According to McDonough one camera can’t do it all. 
“There are general cameras and specific cameras. This applies to both SD (Standard Definition) and HD cameras. As technology continues to improve, there will be better low light HD cameras, making them versatile and suitable for wider applications. In terms of storage and bandwidth, it really comes down to what is required and what the customer is willing to spend. HD does come with its own considerations.
“Without a doubt, HD is one main reason to go to IP cameras. When you put one up against the other (SD), the difference in picture quality is amazing. Cast your mind back to traditional television analogue picture to that of today’s HD picture. I believe, once you have converted, you will never go back.
McDonough believes it’s important that all components of a system are able to support HD – from comms to switching to storage. Compression too, is an issue end users and installers must consider.

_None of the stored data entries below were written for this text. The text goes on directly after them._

(* ===== verification/Delivery.v ===== *)
(** * Delivering a session's events (server/src/grpc/server.rs: [forward_session_events]
    and the response stream of [open_session] and [handle_resume_session])

    A session's events go over a broadcast channel to the task that forwards them, which
    puts them as messages into the response channel of the call; a resuming handler puts
    the replay into the same channel, and the client reads from it once the handler has
    returned.  Both channels are bounded: the broadcast channel keeps its last
    [DEFAULT_EVENT_CHANNEL_CAPACITY] events, and a receiver that has fallen behind goes
    on with the oldest of them; a send into a full response channel waits. *)

From S2P Require Import Prelude RustStd ThirdParty Config Registry SessionState SessionManager RelayTokens Proto.

Local Open Scope Z_scope.

Definition RESPONSE_CHANNEL_CAPACITY : nat := 128.

(** ** Merging two sequences *)
Inductive interleaves {A} : list A → list A → list A → Prop :=
  | interleaves_nil : interleaves [] [] []
  | interleaves_left l k m a : interleaves l k m → interleaves (l ++ [a]) k (m ++ [a])
  | interleaves_right l k m a : interleaves l k m → interleaves l (k ++ [a]) (m ++ [a]).
#[export] Hint Constructors interleaves : hc.

Lemma interleaves_length {A} (l k m : list A) : interleaves l k m → length m = (length l + length k)%nat.
Proof. induction 1; rewrite ?length_app; cbn; lia. Qed.
Lemma interleaves_permutation {A} (l k m : list A) : interleaves l k m → m ≡ₚ l ++ k.
Proof.
  induction 1 as [|l k m a _ IH|l k m a _ IH]; [done|rewrite IH; solve_Permutation|rewrite IH; by rewrite (assoc_L (++))].
Qed.
Lemma interleaves_sublist {A} (l k m : list A) : interleaves l k m → l `sublist_of` m ∧ k `sublist_of` m.
Proof.
  induction 1 as [|l k m a _ [IH1 IH2]|l k m a _ [IH1 IH2]]; [done|..].
  - split; [by apply sublist_app|by apply sublist_inserts_r].
  - split; [by apply sublist_inserts_r|by apply sublist_app].
Qed.
Lemma interleaves_only {A} (l k m : list A) : interleaves l k m → k = [] → m = l.
Proof.
  induction 1 as [|l k m a _ IH|l k m a _ IH]; intros Hk; [done|by rewrite IH|by apply app_nil in Hk as [_ ?]].
Qed.

(** ** The broadcast channel

    [channel] is everything that was sent; the ring holds its last events.  A receiver is
    the position of the next event it wants. *)
Inductive recv_result := Got (e : SessionBroadcastEvent) | Lagged (skipped : nat) | NothingYet.
Definition oldest_kept (sent : list SessionBroadcastEvent) : nat := length sent - DEFAULT_EVENT_CHANNEL_CAPACITY.
Definition broadcast_recv (sent : list SessionBroadcastEvent) (next : nat) : nat * recv_result :=
  if (next <? oldest_kept sent)%nat then (oldest_kept sent, Lagged (oldest_kept sent - next))
  else match sent !! next with
    | Some e => (S next, Got e)
    | None => (next, NothingYet)
    end.

Section delivery.
Context `{UuidText}.

(** ** The response of a call

    [rp_hand] is the message the forwarding task waits to send; [rp_unsent] what the
    handler has still to send, after which it returns.  [rp_passed] lists the events the
    task has come past, [true] if it received them and [false] if they were overwritten
    before. *)
Record session_response := mkResponse {
  rp_id : Uuid;
  rp_capability_id : string;
  rp_mode : SessionMode;
  rp_next : nat;
  rp_hand : option proto.SessionServerMessage;
  rp_forwarding : bool;
  rp_unsent : list proto.SessionServerMessage;
  rp_queue : list proto.SessionServerMessage;
  rp_read : list proto.SessionServerMessage;
  rp_open : bool;                       (* the client still listens *)
  rp_passed : list (bool * SessionBroadcastEvent);
}.
Definition response_start (id : Uuid) (capability_id : string) (mode : SessionMode) (subscribed : nat)
    (unsent : list proto.SessionServerMessage) : session_response :=
  mkResponse id capability_id mode subscribed None true unsent [] [] true [].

“This is vital without a shadow of a doubt,” he says. “The system is as only as good as the weakest link – it’s a cliché but it is 100 per cent true. 
“When it comes to compression there are several common formats. The industry standards, MPEG4 (MPEG4-part 2), H.264 (MPEG4-part 10) and MJPEG are the most common,” he explains. “There are others that are not so common such as JPEG2000 and proprietary variations. 
“Clearly, the MPEG4 series are great and the H.264 technology is even better. The biggest advantage of H.264 is the fact that it requires less storage than the others for similar resolution and frame rate. Network consideration is also important and while Gigabit Ethernet is becoming quite common, smart network utilisation is essential and H.264 helps in this area.”
Importantly, McDonough sees lenses as a key issue in HD, with the needs being the same as those of megapixel cameras. 
“When it comes to lenses, since HD it is in the megapixel range of resolutions it needs megapixel quality lenses. As I have mentioned earlier, from the lens to the monitor, including network and storage, all need to be considered to make the HD solution work well. 
“It is also important to note that, the area of interest is not always in the centre of the image and hence the lens needs to be in focus in the outer areas of the scene in question. The GBO Infinity Lenses are ideal for this and we are happy to have this great range available to our customers.”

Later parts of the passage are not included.